Phase II : Collaborations with other NACP scientists

In of the NAFD project, collaborations with other NACP-funded investigators were initiated. These current collaborations will be further enhanced during Phase II. The project has also added new collaborators. These new collaborations will team the NAFD forest disturbance and regrowth products with CO2 flux measurements and models involving the WLEF tall tower in Wisconsin and the ORCA project in Oregon and California. Additional LTSS will be developed for each of these new collaborations. Dense Landsat time series analysis of forest disturbance dynamics may be important in constraining carbon flux models.

Current Collaborators

Jim Collatz leads a project that seeks to integrate NAFD's forest disturbance products with the CASA biogeochemical model to understand the consequences of various types of diturbance and forest management on ecosystem productivity and carbon fluxes. The project will be reconcilling top-down (atmosphere) and bottom-up(biogeochemistry) analayses of net carbon fluxes. The results from Collatz's study will be used by others as boundary conditions for atmospheric transport (forward and inversion) models.
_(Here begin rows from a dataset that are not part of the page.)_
(** ** The menu *)

Lemma main_loop_S scheds hw fuel n w :
  main_loop scheds hw (S fuel) n w =
  let '(choiceStr, w1) := getline w in
  if String.eqb choiceStr "1" then
    main_loop scheds hw fuel (S n) (createFile w1)
  else if String.eqb choiceStr "2" then
    w2 ← compressFile_io (scheds n) hw w1;
    main_loop scheds hw fuel (S n) w2
  else if String.eqb choiceStr "3" then
    w2 ← decompressFile_io (scheds n) hw w1;
    main_loop scheds hw fuel (S n) w2
  else if String.eqb choiceStr "4" then Ok w1
  else main_loop scheds hw fuel (S n) w1.
Proof. reflexivity. Qed.

(** X11.  A session of the menu that compresses [inF] into [outF],
    decompresses [outF] into [backF] and leaves with the choice 4 returns,
    and [backF] then holds the bytes that [inF] held; nothing is printed
    on the error stream and the input after the choice 4 is not read. *)
Theorem main_roundtrip (scheds : nat -> list nat) (hw : Z) (fuel : nat)
    (w : world) (inF outF backF : string) (rest : list string)
    (B : list char) :
  stdin w = ["2"; inF; outF; "3"; outF; backF; "4"]%string ++ rest ->
  files w !! inF = Some B -> B <> [] -> size B < max_size ->
  0 <= hw < 2 ^ 32 -> (forall n, schedule (numThreads hw) (scheds n)) ->
  (outF ∉ locked w) -> (backF ∉ locked w) -> (3 <= fuel)%nat ->
  exists w',
    main scheds hw fuel w = Ok w' /\
    files w' !! backF = Some B /\
    stdin w' = rest /\ console w' = console w /\
    (forall f, f <> outF -> f <> backF -> files w' !! f = files w !! f).
Proof.
  intros Hin HB Hne Hsize Hhw Hsched Hout Hback Hfuel.
  destruct (container_decodes (scheds 0%nat) (scheds 1%nat) hw hw B Hne Hsize
              Hhw Hhw (Hsched _) (Hsched _)) as (c & Henc & Hdec).
  destruct fuel as [| [| [| fuel]]]; try lia.
  destruct w as [input fs lk con]. simpl in *. subst input.
  eexists. split.
  - unfold main. rewrite main_loop_S. unfold getline at 1. cbn [stdin].
    cbn [String.eqb Ascii.eqb Bool.eqb files locked console]. cbv iota beta.
    erewrite compressFile_io_written;
      [| reflexivity | exact HB | exact Henc | exact Hout].
    rewrite bind_Ok, main_loop_S. unfold getline at 1. cbn [stdin].
    cbn [String.eqb Ascii.eqb Bool.eqb files locked console]. cbv iota beta.
    erewrite decompressFile_io_written;
      [| reflexivity | apply lookup_insert_eq | exact Hdec | exact Hback].
    rewrite bind_Ok, main_loop_S. unfold getline at 1. cbn [stdin].
    cbn [String.eqb Ascii.eqb Bool.eqb files locked console]. cbv iota beta.
    reflexivity.
  - simpl. rewrite !app_nil_r.
    split; [apply lookup_insert_eq |].
    split; [reflexivity |]. split; [reflexivity |].
    intros f Hf1 Hf2. rewrite !lookup_insert_ne by congruence. reflexivity.
Qed.

Lemma main_roundtrip_witness :
  (stdin sample_session
   = ["2"; "a"; "z"; "3"; "z"; "b"; "4"]%string ++ ["1"%string] /\
   files sample_session !! "a"%string = Some [5; 5; 5; 5; 5; 5] /\
   [5; 5; 5; 5; 5; 5] <> [] /\ size [5; 5; 5; 5; 5; 5] < max_size /\
   0 <= 0 < 2 ^ 32 /\ (forall n : nat, schedule (numThreads 0) [1; 0]%nat) /\
   ("z"%string ∉ locked sample_session) /\
   ("b"%string ∉ locked sample_session) /\ (3 <= 5)%nat) /\
  exists w',
    main (fun _ => [1; 0]%nat) 0 5 sample_session = Ok w' /\
    files w' !! "b"%string = Some [5; 5; 5; 5; 5; 5] /\
    stdin w' = ["1"%string] /\
    console w' = console sample_session /\
    (forall f, f <> "z"%string -> f <> "b"%string ->
       files w' !! f = files sample_session !! f).
Proof.
  assert (stdin sample_session
          = ["2"; "a"; "z"; "3"; "z"; "b"; "4"]%string ++ ["1"%string]) as H1
    by reflexivity.
  assert (files sample_session !! "a"%string = Some [5; 5; 5; 5; 5; 5]) as H2
    by apply lookup_singleton_eq.
  assert ([5; 5; 5; 5; 5; 5] <> []) as H3 by discriminate.
  assert (size [5; 5; 5; 5; 5; 5] < max_size) as H4 by (vm_compute; reflexivity).
  assert (0 <= 0 < 2 ^ 32) as H5 by lia.
  assert (forall n : nat, schedule (numThreads 0) [1; 0]%nat) as H6
    by (intros n; unfold schedule; vm_compute; apply perm_swap).
  assert ("z"%string ∉ locked sample_session) as H7 by apply not_elem_of_empty.
  assert ("b"%string ∉ locked sample_session) as H8 by apply not_elem_of_empty.
  assert (3 <= 5)%nat as H9 by lia.
  split; [auto 15 |].
  apply (main_roundtrip (fun _ => [1; 0]%nat) 0 5 sample_session
           "a" "z" "b" ["1"%string] [5; 5; 5; 5; 5; 5]
           H1 H2 H3 H4 H5 H6 H7 H8 H9).
Defined.

(** ** Leaving the menu *)

Lemma getline_suffix w : stdin (getline w).2 `suffix_of` stdin w.
Proof.
  destruct w as [[| l input] fs lk con]; simpl; [reflexivity |].
  apply suffix_cons_r. reflexivity.
Qed.

Lemma getline_choice w :
  (getline w).1 = EmptyString \/ (getline w).1 ∈ stdin w.
Proof.
  destruct w as [[| l input] fs lk con]; simpl; [left; reflexivity |].
  right. left.
Qed.

Lemma read_lines_suffix input out : (read_lines input out).2 `suffix_of` input.
Proof.
  revert out. induction input as [| l input IH]; intros out; simpl.
  - reflexivity.
  - destruct (String.eqb l EmptyString); simpl.
    + apply suffix_cons_r. reflexivity.
    + apply suffix_cons_r. apply IH.
Qed.

Lemma createFile_suffix w : stdin (createFile w) `suffix_of` stdin w.
Proof.
  unfold createFile. pose proof (getline_suffix w) as Hg.
  destruct (getline w) as [filename w1]. simpl in Hg.
  destruct (bool_decide (filename ∈ locked w1)); [exact Hg |].
  pose proof (read_lines_suffix (stdin w1) []) as Hr.
  destruct (read_lines (stdin w1) []) as [text rest]. simpl in *.
  etrans; [exact Hr | exact Hg].
Qed.

Lemma readFile_stdin filename w : stdin (readFile filename w).2 = stdin w.
Proof. unfold readFile. destruct (files w !! filename); reflexivity. Qed.

Lemma writeFile_stdin filename data w :
  stdin (writeFile filename data w).2 = stdin w.
Proof.
  unfold writeFile. destruct (bool_decide (filename ∈ locked w)); reflexivity.
Qed.

(** After reading the name of the input, reading the file, printing, and
    perhaps reading the name of the output and writing, what is left of the
    input is an end of what there was. *)
Lemma file_operation_suffix (pure : list char -> result outcome)
    (failed : message) (w w' : world) :
  (let '(inFile, w1) := getline w in
   let '(data, w2) := readFile inFile w1 in
   o ← pure data;
   let w3 := print (Report <$> cerr o) w2 in
   match written o with
   | None => Ok w3
   | Some bytes_out =>
       let '(outFile, w4) := getline w3 in
       let '(ok, w5) := writeFile outFile bytes_out w4 in
       if ok then Ok w5 else Ok (print [failed] w5)
   end) = Ok w' ->
  stdin w' `suffix_of` stdin w.
Proof.
  pose proof (getline_suffix w) as Hg.
  destruct (getline w) as [inFile w1]. simpl in Hg.
  pose proof (readFile_stdin inFile w1) as Hr.
  destruct (readFile inFile w1) as [data w2]. simpl in Hr.
  destruct (pure data) as [o | |]; [| discriminate | discriminate].
  rewrite bind_Ok. cbv zeta.
  destruct (written o) as [bytes_out |].
  - pose proof (getline_suffix (print (Report <$> cerr o) w2)) as Hg2.
    destruct (getline (print (Report <$> cerr o) w2)) as [outFile w4].
    pose proof (writeFile_stdin outFile bytes_out w4) as Hw.
    destruct (writeFile outFile bytes_out w4) as [ok w5]. simpl in *.
    destruct ok; intros [= <-]; simpl; rewrite Hw;
      (etrans; [exact Hg2 |]); rewrite Hr; exact Hg.
  - intros [= <-]. simpl. rewrite Hr. exact Hg.
Qed.

Lemma main_loop_stays scheds hw fuel n w w' :
  ("4"%string ∉ stdin w) -> main_loop scheds hw fuel n w <> Ok w'.
Proof.
  revert n w. induction fuel as [| fuel IH]; intros n w Hno; [discriminate |].
  rewrite main_loop_S.
  pose proof (getline_suffix w) as Hg. pose proof (getline_choice w) as Hc.
  destruct (getline w) as [choiceStr w1]. simpl in Hg, Hc.
  assert ("4"%string ∉ stdin w1) as Hno1
    by (intros Hin; apply Hno; exact (elem_of_suffix _ _ _ Hin Hg)).
  destruct (String.eqb choiceStr "1").
  { apply IH. intros Hin. apply Hno1.
    exact (elem_of_suffix _ _ _ Hin (createFile_suffix w1)). }
  destruct (String.eqb choiceStr "2").
  { destruct (compressFile_io (scheds n) hw w1) as [w2 | |] eqn:Hop;
      [| discriminate | discriminate].
    rewrite bind_Ok. apply IH. intros Hin. apply Hno1.
    exact (elem_of_suffix _ _ _ Hin
             (file_operation_suffix _ FailedWriteCompressed _ _ Hop)). }
  destruct (String.eqb choiceStr "3").
  { destruct (decompressFile_io (scheds n) hw w1) as [w2 | |] eqn:Hop;
      [| discriminate | discriminate].
    rewrite bind_Ok. apply IH. intros Hin. apply Hno1.
    exact (elem_of_suffix _ _ _ Hin
             (file_operation_suffix _ FailedWriteDecompressed _ _ Hop)). }
  destruct (String.eqb choiceStr "4") eqn:H4.
  { apply String.eqb_eq in H4. subst choiceStr.
    destruct Hc as [Hc | Hc]; [discriminate | contradiction]. }
  apply IH. exact Hno1.
Qed.

(** X12.  The menu is left only by reading the choice 4.  When the choice 4
    is the next line, [main] returns at once and changes nothing but the
    input.  When no line of the input is the choice 4, and in particular
    when the input is at its end, [main] never returns, however many
    choices it is allowed to read: at the end of the input every choice is
    read as an empty line, which is an invalid choice. *)
Theorem main_exit (scheds : nat -> list nat) (hw : Z) (fuel : nat)
    (w w' : world) (rest : list string) :
  (stdin w = "4"%string :: rest ->
   main scheds hw (S fuel) w = Ok (World rest (files w) (locked w) (console w))) /\
  (("4"%string ∉ stdin w) -> main scheds hw fuel w <> Ok w') /\
  (stdin w = [] -> main scheds hw fuel w <> Ok w').
Proof.
  split; [| split].
  - intros Hin. destruct w as [input fs lk con]. simpl in *. subst input.
    reflexivity.
  - intros Hno. apply main_loop_stays. exact Hno.
  - intros Hnil. apply main_loop_stays. rewrite Hnil. apply not_elem_of_nil.
Qed.

Lemma main_exit_witness :
  (stdin (World ["9"; "1"]%string ∅ {["1"%string]} []) = [] ->
   main (fun _ => [0; 1]%nat) 0 7 (World ["9"; "1"]%string ∅ {["1"%string]} [])
   <> Ok (World [] ∅ ∅ [])) /\
  (("4"%string ∉ stdin (World ["9"; "1"]%string ∅ {["1"%string]} [])) /\
   main (fun _ => [0; 1]%nat) 0 7 (World ["9"; "1"]%string ∅ {["1"%string]} [])
   <> Ok (World [] ∅ ∅ [])).
Proof.
  destruct (main_exit (fun _ => [0; 1]%nat) 0 7
              (World ["9"; "1"]%string ∅ {["1"%string]} [])
              (World [] ∅ ∅ []) []) as (_ & Hstay & Hend).
  assert ("4"%string ∉ stdin (World ["9"; "1"]%string ∅ {["1"%string]} [])) as Hno.
  { simpl. intros Hin. apply elem_of_cons in Hin as [Hin | Hin]; [discriminate |].
    apply list_elem_of_singleton in Hin. discriminate. }
  split; [exact Hend |]. split; [exact Hno | exact (Hstay Hno)].
Defined.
The objective of Richard Houghton's study is to determine the annual net flux of carbon for terrestrial ecosystems of the US. A previous analysis by the principal investigator estimated the annual flux of carbon for the U.S. with census-based data on changes in land use, forestry, and fire management. However, there were a number of processes omitted from the historical analysis. A reanalysis is being undertaken. The new approach will use an improved carbon model with two independent data sets of land-use/cover change: one, historical census data; the second, recent Landsat and disturbance data from the NAFD project. Differences in the estimates of carbon flux (census-based versus Landsat-based) will reveal strengths and weakness of the two approaches and will be used to construct a 'harmonized' estimate of carbon flux more accurate than possible from either approach by itself.